Furthermore, in the embodiment of the present invention, it has been described that the first probe 22 is disposed directly below the weld root portion 24, which is the optimum penetration tip position of the weld J3.
It may also be arranged directly below the weld toe 29 which is the contact point between the base metal work 1 and the weld toe 29 to detect the optimum penetration toe position of the weld 13.

Further, in the embodiments of the present invention, the horizontal base metal 11 and the vertical base metal 12 are T-joint welded, but the present invention is not limited to this, but can also be applied to butt welding, butt welding, lap welding, etc. On the other hand, when the welded portion is on the lower surface of the base material, it is sufficient to arrange the probes 22 and 23 on the upper surface of the base material.

The welding part detection device using ultrasonic waves according to the present invention is as described in detail above, and therefore has the following effects.

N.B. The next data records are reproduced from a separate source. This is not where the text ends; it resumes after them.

(** [\b\w+'\w+\b] *)
Definition contraction_pattern : Re.regex :=
  Re.Seq Re.Bnd
    (Re.Seq (Re.Plus word_char)
       (Re.Seq (Re.Chr apostrophe) (Re.Seq (Re.Plus word_char) Re.Bnd))).

(** [\b{re.escape(phrase)}\b] *)
Definition phrase_pattern (phrase : str) : Re.regex :=
  Re.Seq Re.Bnd (Re.Seq (Re.Lit phrase) Re.Bnd).

Definition _tokenize_words (text : str) : list str :=
  Re.findall word_pattern text.

(** [len(...) or 1] *)
Definition _count_sentences (text : str) : Z :=
  let n := llen (Re.findall terminal_pattern text) in
  if (n =? 0)%Z then 1%Z else n.

Definition vowels : str := lit "aeiouy".

(** The loop of [_syllables_in_word] over the characters of the word. *)
Fixpoint vowel_groups (count : Z) (prev_vowel : bool) (word : str) : Z :=
  match word with
  | [] => count
  | char :: rest =>
      let is_vowel := char_in char vowels in
      let count := if is_vowel && negb prev_vowel then (count + 1)%Z else count in
      vowel_groups count is_vowel rest
  end.

Definition _syllables_in_word (word : str) : result Z :=
  let word := lower word in
  let count := vowel_groups 0 false word in
  let count :=
    if endswith word (lit "e") && (count >? 1)%Z then (count - 1)%Z else count in
  syllabic <-
    (if endswith word (lit "le")
     then if (len word >? 2)%Z
          then c <- index_from_end word 3 ;; Ok (negb (char_in c vowels))
          else Ok false
     else Ok false) ;;
  let count := if (syllabic : bool) then (count + 1)%Z else count in
  Ok (Z.max 1 count).

(** [sum(self._syllables_in_word(w) for w in words)] *)
Fixpoint sum_syllables (words : list str) : result Z :=
  match words with
  | [] => Ok 0%Z
  | w :: rest =>
      n <- _syllables_in_word w ;;
      m <- sum_syllables rest ;;
      Ok (n + m)%Z
  end.

Definition _count_matches (text : str) (word_list : list str) : Z :=
  fold_left
    (fun count phrase =>
       if char_in " "%char phrase
       then (count + Py.count text phrase)%Z
       else (count + llen (Re.findall (phrase_pattern phrase) text))%Z)
    word_list 0%Z.

Definition imperative_starters : list str := map lit
  [ "do"; "don't"; "please"; "let"; "make"; "take"; "give";
    "get"; "go"; "come"; "tell"; "help"; "stop"; "start";
    "try"; "send"; "call"; "check"; "look"; "see"; "read" ]%string.

Definition _count_imperatives (text : str) : Z :=
  let sentences := Re.split terminal_pattern text in
  fold_left
    (fun count sent =>
       match Py.split (lower (strip sent)) with
       | w0 :: _ => if str_in w0 imperative_starters then (count + 1)%Z else count
       | [] => count
       end)
    sentences 0%Z.

(** [np.mean(l)] of a non-empty list of integers. *)
Definition np_mean (l : list Z) : Q := inject_Z (sum l) / inject_Z (llen l).

(** [extract].  The fields are computed in the order of the source; a
    [sum(1 for x in xs if p)] is the length of the filtered list. *)
Definition extract (self : LinguisticExtractor) (text : str)
  : result LinguisticFeatures :=
  if negb (truthy text) || negb (truthy (strip text))
  then Ok LinguisticFeatures_default
  else
    let char_count_ := len text in
    let words := _tokenize_words text in
    let word_count_ := llen words in
    let sentences := _count_sentences text in
    let sentence_count_ := Z.max sentences 1 in
    if (word_count_ =? 0)%Z
    then Ok {|
      char_count := char_count_;
      word_count := word_count_;
      sentence_count := sentence_count_;
      avg_word_length := 0;
      avg_sentence_length := 0;
      long_word_ratio := 0;
      reading_grade_level := 0;
      exclamation_ratio := 0;
      question_ratio := 0;
      caps_word_count := 0;
      caps_ratio := 0;
      hedge_count := 0;
      hedge_density := 0;
      certainty_count := 0;
      contraction_ratio := 0;
      politeness_count := 0;
      first_person_ratio := 0;
      urgency_word_count := 0;
      imperative_count := 0;
      filler_ratio := 0;
      negative_emotion_count := 0;
      negative_emotion_density := 0;
      absolutist_count := 0;
      absolutist_density := 0 |}
    else
      let word_lengths := map len words in
      let avg_word_length_ :=
        match word_lengths with [] => 0.0 | _ :: _ => np_mean word_lengths end in
      avg_sentence_length_ <- true_div word_count_ sentence_count_ ;;
      long_word_ratio_ <-
        true_div
          (llen (filter (fun l => (l >? long_word_threshold self)%Z) word_lengths))
          word_count_ ;;
      syllables <- sum_syllables words ;;
      reading_grade_level_ <-
        (if (word_count_ >? 0)%Z && (sentence_count_ >? 0)%Z
         then
           wps <- true_div word_count_ sentence_count_ ;;
           spw <- true_div syllables word_count_ ;;
           Ok (Qmax 0.0 (0.39 * wps + 11.8 * spw - 15.59))
         else Ok 0.0) ;;
      let exclamations := Py.count text (lit "!") in
      let questions := Py.count text (lit "?") in
      exclamation_ratio_ <- true_div exclamations sentence_count_ ;;
      question_ratio_ <- true_div questions sentence_count_ ;;
      let caps_words :=
        filter
          (fun w => isupper w && (len w >=? min_caps_word_length self)%Z)
          words in
      let caps_word_count_ := llen caps_words in
      caps_ratio_ <- true_div caps_word_count_ word_count_ ;;
      let text_lower := lower text in
      let hedge_count_ := _count_matches text_lower HEDGE_WORDS in
      hedge_density_ <- true_div hedge_count_ sentence_count_ ;;
      let certainty_count_ := _count_matches text_lower CERTAINTY_MARKERS in
      let politeness_count_ := _count_matches text_lower POLITENESS_MARKERS in
      let urgency_word_count_ := _count_matches text_lower URGENCY_WORDS in
      let contractions := llen (Re.findall contraction_pattern text_lower) in
      contraction_ratio_ <- true_div contractions word_count_ ;;
      let words_lower := map lower words in
      let first_person_count :=
        llen (filter (fun w => str_in w FIRST_PERSON) words_lower) in
      first_person_ratio_ <- true_div first_person_count word_count_ ;;
      let imperative_count_ := _count_imperatives text in
      let filler_count := _count_matches text_lower FILLER_WORDS in
      filler_ratio_ <- true_div filler_count word_count_ ;;
      let negative_emotion_count_ :=
        _count_matches text_lower NEGATIVE_EMOTION_WORDS in
      negative_emotion_density_ <-
        true_div negative_emotion_count_ sentence_count_ ;;
      let absolutist_count_ := _count_matches text_lower ABSOLUTIST_WORDS in
      absolutist_density_ <- true_div absolutist_count_ sentence_count_ ;;
      Ok {|
        char_count := char_count_;
        word_count := word_count_;
        sentence_count := sentence_count_;
        avg_word_length := avg_word_length_;
        avg_sentence_length := avg_sentence_length_;
        long_word_ratio := long_word_ratio_;
        reading_grade_level := reading_grade_level_;
        exclamation_ratio := exclamation_ratio_;
        question_ratio := question_ratio_;
        caps_word_count := caps_word_count_;
        caps_ratio := caps_ratio_;
        hedge_count := hedge_count_;
        hedge_density := hedge_density_;
        certainty_count := certainty_count_;
        contraction_ratio := contraction_ratio_;
        politeness_count := politeness_count_;
        first_person_ratio := first_person_ratio_;
        urgency_word_count := urgency_word_count_;
        imperative_count := imperative_count_;
        filler_ratio := filler_ratio_;
        negative_emotion_count := negative_emotion_count_;
        negative_emotion_density := negative_emotion_density_;
        absolutist_count := absolutist_count_;
        absolutist_density := absolutist_density_ |}.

■ In conventional technology, when detecting the penetration position of the weld root or weld toe, the probe was scanned in parallel with the linear movement of the welding torch.
In the present invention, since the probe can be moved linearly in the same way as the welding torch, an automatic welding machine or a welding logget can be realized with a simple configuration, and teaching operations can be easily performed during handling.

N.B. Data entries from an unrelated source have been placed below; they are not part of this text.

(** * job-dashboard: the e-mail classification, extraction and staging pipeline

    A shallow embedding of
      - scripts/lib/classification-rules.js   (rule engine)
      - scripts/lib/extraction-rules.js       (extraction engine, merge)
      - scripts/jobsync-local-sync.js         (local producer)
      - scripts/jobsync-scan-corrections.js   (correction scanner)
      - src/lib/email/classifier.ts           (server-side LLM classifier)
      - src/app/api/email-sync/route.ts       (ingestion endpoint)
      - src/lib/email/parser.ts               (server-side mail parser)
      - scripts/jobsync-backfill-metadata.js  (metadata backfill: its update
                                                request)
      - the concurrent revision of the local sync (worker pool, few-shot
        examples, metadata extraction, one message)
    followed by the properties proved about them.

    Conventions.  A JavaScript string is a Rocq [string] whose characters are
    its UTF-16 code units; the embedding covers code units below 256.  A value
    that may be [undefined] or [null] is an [option].  A JavaScript number is
    the rational it denotes ([Q]).  The outcome of every call to an external
    collaborator (mail store, language model, HTTP, clock, random source) is
    an explicit input of the function that makes the call. *)

From Stdlib Require Import ZArith NArith QArith Strings.String Strings.Ascii.
From Stdlib Require Import List Lia DecimalString DecimalN.
From stdpp Require Import gmap strings list fin_maps relations.

Open Scope string_scope.

(* ===================================================================== *)
(** * JavaScript strings                                                  *)
(* ===================================================================== *)

Definition cu (a : ascii) : N := N_of_ascii a.

(** `a || b` on strings-or-undefined: the empty string is falsy. *)
Definition truthy_str (o : option string) : bool :=
  match o with
  | Some s => negb (String.eqb s "")
  | None => false
  end.

Definition or_str (o : option string) (d : string) : string :=
  if truthy_str o then default d o else d.

Definition or_opt (o1 o2 : option string) : option string :=
  if truthy_str o1 then o1 else o2.

(** ToString applied to a string-or-undefined value. *)
Definition ToString (o : option string) : string := default "undefined" o.

Definition lower_cu (n : N) : N :=
  if ((65 <=? n) && (n <=? 90)
      || (192 <=? n) && (n <=? 222) && negb (n =? 215))%N
  then (n + 32)%N else n.

Fixpoint toLowerCase (s : string) : string :=
  match s with
  | EmptyString => EmptyString
  | String a s' => String (ascii_of_N (lower_cu (cu a))) (toLowerCase s')
  end.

However, in the present invention, since the probe can be moved in the direction of the weld line, it is possible to continuously detect the penetration position of the weld.

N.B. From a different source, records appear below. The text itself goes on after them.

(** * Schema bridge of the express backend template

    A shallow embedding of [src/utils/zodToOpenAPI.js] (the converter from
    Zod schema descriptions to OpenAPI schema objects) and of
    [src/utils/routeDoc.js] (the aggregator from route declarations to
    OpenAPI operations), with the properties stated about them.

    Conventions of the embedding:
    - a JavaScript object literal that is built key by key is an
      association list with unique keys, in the order in which
      [Object.entries] lists them; [set_field] is the assignment
      [o[k] = v];
    - a JavaScript object used as a dictionary keyed by status code or by
      path is a [gmap string _]: its own properties, without the order in
      which they were added.  Where the code reads a key that an object
      may inherit (the guard of [generateDocs]) or assigns the key
      [__proto__] (the loop of [convertObject]), the embedding follows
      the code: such a key is never an own property;
    - [undefined]/[null] fields are [option]s, and truthiness tests are
      written out;
    - text is ASCII: [toUpperCase]/[toLowerCase] act on the letters a-z
      and A-Z. *)

From Stdlib Require Import ZArith Ascii String List Bool Lia.
From stdpp Require Import base gmap strings list fin_maps.

Set Warnings "-register-all,-clear-no-such-hyp".

Local Open Scope string_scope.
Local Open Scope list_scope.

(** ** JSON values *)

Inductive json : Type :=
| JNull
| JBool (b : bool)
| JNum (n : Z)
| JStr (s : string)
| JArr (items : list json)
| JObj (fields : list (string * json)).

(** The own enumerable properties of an object, in insertion order. *)
Abbreviation obj := (list (string * json)).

■ Position the probe directly below or above the welding torch,
Because it can make the same movement as the welding torch,
By detecting the weld root or weld toe during melting and controlling the welding torch by feeding back the detection signal to the welding torch, it is possible to create a weld with an ideal penetration state. can be formed.

[Brief explanation of the drawing]

Figures 1 to 3 show a conventional weld detection device, with Figure 1 being an explanatory diagram of its principle, and Figure 2 showing the reflections at the probe positions A, B, C, and D in Figure 1. A characteristic diagram showing the amount of echo, Figure 3 is an explanatory diagram of the operation, Figure 3 (0) is a plan view of the base material, Figure 3 (p) is a bottom view of Figure 3 (A), and Figures 4 to 4 are diagrams showing the amount of echo. Figure 6 shows the welding part detection device according to the present invention, Figure 4 is its overall configuration diagram, Figure 5 is a characteristic line diagram showing the amount of reflected echoes, Section 6 is an explanatory diagram showing the bottom echo level, and Figure 4 is a diagram showing the overall configuration thereof. FIG. 6(A) is an explanatory diagram showing a method of measuring the bottom echo level using a transmitting/receiving coil, and FIG. 6 (←) is a diagram showing the characteristics of the bottom echo rail. 11.12...Base metal, 13...Welded part, 14...
Automatic welding machine, 21... Welding torch, 22.23...
Electromagnetic ultrasonic probe, 24... Welding root part, 25...
- Flaw detection device, 26... Arithmetic processing device, 29... Weld toe. Patent applicant: Hitachi Construction Machinery Co., Ltd. Hitachi, Ltd. Figure 1 Figure 2 Figure 3 Figure 7, -〇

Claims (1)

[Scope of Claims] (1) In an ultrasonic weld detection device that detects the penetration position of a weld by projecting ultrasonic waves onto the weld formed between base metals, the penetration position is Inspect ~
The first thing to do is. a second ultrasonic probe; and a moving means for moving each of the probes together with a welding torch along the welding line direction between the base metals; A welding part detection device using ultrasonic waves, characterized in that a second probe is arranged at a position facing the direct part in a molten state, and a second probe is arranged at a position facing the base material separated from the welding part. (2)
The first probe is disposed at a position facing the weld root or weld toe of the weld.
1) The ultrasonic weld detection device described in item 1). (3) Above 1. An ultrasonic weld detection device according to claim 1, wherein the second probe is an electromagnetic ultrasonic probe.